Among the records, which lines hold the word "Hroom"? Pick them out.

» **Records for this task**
——

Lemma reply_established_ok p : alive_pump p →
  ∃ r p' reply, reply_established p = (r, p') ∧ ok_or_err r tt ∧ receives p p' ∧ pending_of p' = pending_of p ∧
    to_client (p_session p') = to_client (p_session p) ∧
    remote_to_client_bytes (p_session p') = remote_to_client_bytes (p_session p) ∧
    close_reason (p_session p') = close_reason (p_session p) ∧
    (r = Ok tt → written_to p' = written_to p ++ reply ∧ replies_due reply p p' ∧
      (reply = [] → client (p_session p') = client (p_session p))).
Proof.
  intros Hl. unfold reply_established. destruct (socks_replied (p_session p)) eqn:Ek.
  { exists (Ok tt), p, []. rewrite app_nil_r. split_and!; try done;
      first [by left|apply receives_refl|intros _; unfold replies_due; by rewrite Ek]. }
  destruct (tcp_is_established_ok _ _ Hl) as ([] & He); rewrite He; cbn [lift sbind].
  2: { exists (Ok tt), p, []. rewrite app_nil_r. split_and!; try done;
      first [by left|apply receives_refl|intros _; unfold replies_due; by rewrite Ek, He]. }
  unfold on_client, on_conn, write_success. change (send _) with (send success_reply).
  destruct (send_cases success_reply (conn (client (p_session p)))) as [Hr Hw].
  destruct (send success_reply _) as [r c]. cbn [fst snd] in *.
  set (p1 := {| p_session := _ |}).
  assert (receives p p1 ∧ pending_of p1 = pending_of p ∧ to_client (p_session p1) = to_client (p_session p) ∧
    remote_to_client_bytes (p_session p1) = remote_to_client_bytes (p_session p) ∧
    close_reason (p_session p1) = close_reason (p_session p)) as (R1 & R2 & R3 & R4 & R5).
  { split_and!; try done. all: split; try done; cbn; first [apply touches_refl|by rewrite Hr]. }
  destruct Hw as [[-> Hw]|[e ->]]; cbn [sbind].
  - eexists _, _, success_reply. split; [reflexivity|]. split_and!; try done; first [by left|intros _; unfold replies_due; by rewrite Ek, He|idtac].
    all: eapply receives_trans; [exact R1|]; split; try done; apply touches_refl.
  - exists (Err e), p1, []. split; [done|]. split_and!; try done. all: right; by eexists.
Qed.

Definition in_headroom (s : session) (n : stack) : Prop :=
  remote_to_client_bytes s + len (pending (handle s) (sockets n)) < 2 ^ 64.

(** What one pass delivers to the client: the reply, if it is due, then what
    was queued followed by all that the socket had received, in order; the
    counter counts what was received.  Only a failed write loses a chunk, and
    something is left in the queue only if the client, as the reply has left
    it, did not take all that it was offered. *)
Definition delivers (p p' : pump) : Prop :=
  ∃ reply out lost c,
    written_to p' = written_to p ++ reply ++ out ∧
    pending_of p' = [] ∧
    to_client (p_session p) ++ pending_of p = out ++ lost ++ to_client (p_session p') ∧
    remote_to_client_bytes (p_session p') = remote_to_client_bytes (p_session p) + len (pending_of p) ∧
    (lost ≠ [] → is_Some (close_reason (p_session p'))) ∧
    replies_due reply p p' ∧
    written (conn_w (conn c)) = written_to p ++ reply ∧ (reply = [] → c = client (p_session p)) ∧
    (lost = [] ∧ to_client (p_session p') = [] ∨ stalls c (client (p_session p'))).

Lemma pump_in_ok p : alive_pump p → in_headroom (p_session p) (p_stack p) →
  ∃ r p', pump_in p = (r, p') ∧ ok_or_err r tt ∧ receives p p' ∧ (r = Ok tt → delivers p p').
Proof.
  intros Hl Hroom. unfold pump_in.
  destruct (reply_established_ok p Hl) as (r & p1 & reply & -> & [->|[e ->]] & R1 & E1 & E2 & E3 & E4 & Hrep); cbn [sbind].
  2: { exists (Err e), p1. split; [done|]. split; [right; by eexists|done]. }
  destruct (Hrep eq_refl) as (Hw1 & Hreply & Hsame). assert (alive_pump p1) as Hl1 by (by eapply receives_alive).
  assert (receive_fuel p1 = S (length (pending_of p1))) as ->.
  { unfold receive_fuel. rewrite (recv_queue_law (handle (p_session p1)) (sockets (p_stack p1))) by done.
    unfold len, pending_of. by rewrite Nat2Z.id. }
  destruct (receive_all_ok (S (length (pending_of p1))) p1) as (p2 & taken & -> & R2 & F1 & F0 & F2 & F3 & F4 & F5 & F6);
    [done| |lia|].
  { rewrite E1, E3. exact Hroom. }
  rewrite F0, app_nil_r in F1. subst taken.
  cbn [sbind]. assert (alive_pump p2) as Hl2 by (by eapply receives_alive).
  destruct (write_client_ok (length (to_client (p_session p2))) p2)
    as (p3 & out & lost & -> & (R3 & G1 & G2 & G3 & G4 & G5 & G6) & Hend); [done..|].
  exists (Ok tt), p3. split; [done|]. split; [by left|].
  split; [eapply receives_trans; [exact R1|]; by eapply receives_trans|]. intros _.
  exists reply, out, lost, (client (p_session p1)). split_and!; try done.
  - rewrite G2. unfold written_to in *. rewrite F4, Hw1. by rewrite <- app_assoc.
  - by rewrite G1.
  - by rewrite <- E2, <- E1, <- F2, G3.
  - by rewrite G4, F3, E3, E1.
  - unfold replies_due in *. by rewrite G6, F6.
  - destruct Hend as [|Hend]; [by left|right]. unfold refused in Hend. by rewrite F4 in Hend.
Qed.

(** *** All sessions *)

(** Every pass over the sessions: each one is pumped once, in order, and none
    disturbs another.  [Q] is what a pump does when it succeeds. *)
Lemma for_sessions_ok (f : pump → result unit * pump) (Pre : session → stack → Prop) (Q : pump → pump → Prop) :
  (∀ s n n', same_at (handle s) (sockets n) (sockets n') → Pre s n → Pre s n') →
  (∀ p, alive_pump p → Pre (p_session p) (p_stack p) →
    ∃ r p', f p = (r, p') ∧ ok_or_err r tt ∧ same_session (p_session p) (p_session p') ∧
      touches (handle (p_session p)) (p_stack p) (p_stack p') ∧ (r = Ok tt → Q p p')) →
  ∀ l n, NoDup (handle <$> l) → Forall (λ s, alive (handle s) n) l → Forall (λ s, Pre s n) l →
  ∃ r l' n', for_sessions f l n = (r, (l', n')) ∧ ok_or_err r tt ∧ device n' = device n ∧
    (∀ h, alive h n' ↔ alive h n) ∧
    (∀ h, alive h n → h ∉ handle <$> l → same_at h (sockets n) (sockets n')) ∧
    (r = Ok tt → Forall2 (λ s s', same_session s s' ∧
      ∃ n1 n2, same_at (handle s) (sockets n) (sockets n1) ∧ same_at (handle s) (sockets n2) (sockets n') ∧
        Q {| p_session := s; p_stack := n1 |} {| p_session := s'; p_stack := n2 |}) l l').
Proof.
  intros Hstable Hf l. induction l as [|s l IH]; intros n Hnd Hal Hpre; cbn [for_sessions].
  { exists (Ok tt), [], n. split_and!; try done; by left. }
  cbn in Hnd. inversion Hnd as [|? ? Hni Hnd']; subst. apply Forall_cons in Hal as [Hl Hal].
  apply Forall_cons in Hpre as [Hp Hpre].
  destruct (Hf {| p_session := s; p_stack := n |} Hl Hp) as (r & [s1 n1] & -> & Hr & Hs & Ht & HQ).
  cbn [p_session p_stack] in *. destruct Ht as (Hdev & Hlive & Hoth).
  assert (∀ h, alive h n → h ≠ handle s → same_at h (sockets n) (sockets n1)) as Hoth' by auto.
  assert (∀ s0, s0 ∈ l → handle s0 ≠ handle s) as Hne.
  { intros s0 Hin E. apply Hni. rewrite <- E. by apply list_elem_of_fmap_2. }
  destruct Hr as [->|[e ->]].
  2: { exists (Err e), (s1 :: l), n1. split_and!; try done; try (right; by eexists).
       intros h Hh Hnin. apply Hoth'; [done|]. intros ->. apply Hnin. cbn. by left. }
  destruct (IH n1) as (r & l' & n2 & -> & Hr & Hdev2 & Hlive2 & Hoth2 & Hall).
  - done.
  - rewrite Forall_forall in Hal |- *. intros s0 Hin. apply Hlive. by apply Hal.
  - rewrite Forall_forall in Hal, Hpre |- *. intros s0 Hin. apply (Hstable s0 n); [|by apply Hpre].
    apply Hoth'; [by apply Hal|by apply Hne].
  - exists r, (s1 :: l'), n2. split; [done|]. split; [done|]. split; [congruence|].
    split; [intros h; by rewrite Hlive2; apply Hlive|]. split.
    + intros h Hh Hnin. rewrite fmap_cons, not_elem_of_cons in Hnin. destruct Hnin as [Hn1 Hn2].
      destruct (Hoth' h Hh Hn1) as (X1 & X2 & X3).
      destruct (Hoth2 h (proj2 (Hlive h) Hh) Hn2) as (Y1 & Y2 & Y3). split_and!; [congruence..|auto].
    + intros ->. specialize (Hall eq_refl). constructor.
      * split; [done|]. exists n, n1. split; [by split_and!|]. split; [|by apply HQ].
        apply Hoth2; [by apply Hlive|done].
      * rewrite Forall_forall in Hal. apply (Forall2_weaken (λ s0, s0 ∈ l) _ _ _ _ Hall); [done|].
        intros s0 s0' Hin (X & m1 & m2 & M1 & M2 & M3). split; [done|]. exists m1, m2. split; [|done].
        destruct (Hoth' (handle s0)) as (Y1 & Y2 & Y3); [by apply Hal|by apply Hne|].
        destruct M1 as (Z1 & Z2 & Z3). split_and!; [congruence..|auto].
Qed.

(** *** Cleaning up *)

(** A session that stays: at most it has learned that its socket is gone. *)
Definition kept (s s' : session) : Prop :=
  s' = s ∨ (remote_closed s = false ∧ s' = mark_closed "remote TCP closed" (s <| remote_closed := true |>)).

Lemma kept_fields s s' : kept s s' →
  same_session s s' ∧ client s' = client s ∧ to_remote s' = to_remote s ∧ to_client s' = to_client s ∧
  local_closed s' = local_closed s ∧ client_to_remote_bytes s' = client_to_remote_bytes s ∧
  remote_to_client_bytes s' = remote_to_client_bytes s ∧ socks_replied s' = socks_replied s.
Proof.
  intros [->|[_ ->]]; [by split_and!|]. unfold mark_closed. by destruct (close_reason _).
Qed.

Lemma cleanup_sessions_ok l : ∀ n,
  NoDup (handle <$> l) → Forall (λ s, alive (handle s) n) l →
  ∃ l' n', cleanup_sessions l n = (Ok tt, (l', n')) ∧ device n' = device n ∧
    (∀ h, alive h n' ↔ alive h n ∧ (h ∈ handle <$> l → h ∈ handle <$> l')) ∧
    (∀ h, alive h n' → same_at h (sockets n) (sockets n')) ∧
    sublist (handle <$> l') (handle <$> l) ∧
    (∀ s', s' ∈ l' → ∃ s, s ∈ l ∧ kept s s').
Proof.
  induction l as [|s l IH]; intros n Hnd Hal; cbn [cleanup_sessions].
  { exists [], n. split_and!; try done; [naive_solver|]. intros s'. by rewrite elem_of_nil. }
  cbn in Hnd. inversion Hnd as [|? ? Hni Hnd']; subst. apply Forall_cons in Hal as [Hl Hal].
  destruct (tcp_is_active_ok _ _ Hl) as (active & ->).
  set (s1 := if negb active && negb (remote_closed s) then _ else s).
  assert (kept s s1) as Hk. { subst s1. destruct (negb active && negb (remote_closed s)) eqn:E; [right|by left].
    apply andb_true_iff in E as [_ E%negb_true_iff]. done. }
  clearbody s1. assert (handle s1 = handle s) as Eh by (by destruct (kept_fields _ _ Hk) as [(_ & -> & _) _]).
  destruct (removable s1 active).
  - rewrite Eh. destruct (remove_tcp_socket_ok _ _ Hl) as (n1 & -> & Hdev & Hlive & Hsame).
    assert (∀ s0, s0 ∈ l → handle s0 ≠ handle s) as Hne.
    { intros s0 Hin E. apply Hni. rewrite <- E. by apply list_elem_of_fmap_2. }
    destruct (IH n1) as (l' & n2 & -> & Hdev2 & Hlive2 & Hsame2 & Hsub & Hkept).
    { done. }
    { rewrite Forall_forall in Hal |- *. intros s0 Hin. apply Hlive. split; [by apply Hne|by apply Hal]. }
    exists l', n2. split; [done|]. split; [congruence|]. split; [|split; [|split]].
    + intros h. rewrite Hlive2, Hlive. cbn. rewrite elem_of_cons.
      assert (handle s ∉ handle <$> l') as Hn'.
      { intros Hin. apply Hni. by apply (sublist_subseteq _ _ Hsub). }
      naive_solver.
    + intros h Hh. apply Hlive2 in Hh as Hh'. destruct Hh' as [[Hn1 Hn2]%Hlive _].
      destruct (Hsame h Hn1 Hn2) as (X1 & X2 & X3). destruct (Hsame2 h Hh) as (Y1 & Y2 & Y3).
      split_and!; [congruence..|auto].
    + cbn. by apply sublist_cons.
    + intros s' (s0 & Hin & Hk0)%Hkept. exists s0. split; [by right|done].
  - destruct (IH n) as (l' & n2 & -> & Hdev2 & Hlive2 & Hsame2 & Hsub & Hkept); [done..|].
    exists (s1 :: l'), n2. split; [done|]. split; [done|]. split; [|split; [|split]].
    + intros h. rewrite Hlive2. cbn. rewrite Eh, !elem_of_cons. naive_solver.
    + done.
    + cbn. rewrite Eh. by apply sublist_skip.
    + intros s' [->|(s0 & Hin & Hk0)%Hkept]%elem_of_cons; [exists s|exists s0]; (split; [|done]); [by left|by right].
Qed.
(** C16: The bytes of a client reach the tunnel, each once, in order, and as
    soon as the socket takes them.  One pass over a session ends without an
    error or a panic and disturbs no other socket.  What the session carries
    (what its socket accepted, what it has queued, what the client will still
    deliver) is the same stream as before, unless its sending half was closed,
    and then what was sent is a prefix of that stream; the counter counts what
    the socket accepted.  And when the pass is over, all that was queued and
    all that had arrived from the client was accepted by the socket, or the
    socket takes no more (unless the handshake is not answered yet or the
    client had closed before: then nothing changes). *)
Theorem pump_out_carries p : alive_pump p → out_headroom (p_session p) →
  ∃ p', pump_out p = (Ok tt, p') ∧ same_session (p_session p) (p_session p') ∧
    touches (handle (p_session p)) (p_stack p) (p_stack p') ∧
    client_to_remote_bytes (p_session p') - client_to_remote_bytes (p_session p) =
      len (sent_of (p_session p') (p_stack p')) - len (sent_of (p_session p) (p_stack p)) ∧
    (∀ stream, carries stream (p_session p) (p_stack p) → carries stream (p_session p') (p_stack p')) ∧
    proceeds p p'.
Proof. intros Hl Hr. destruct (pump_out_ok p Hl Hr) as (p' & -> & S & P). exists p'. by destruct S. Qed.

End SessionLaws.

——

» **Your response**
  intros Hl Hroom. unfold pump_in.
  { rewrite E1, E3. exact Hroom. }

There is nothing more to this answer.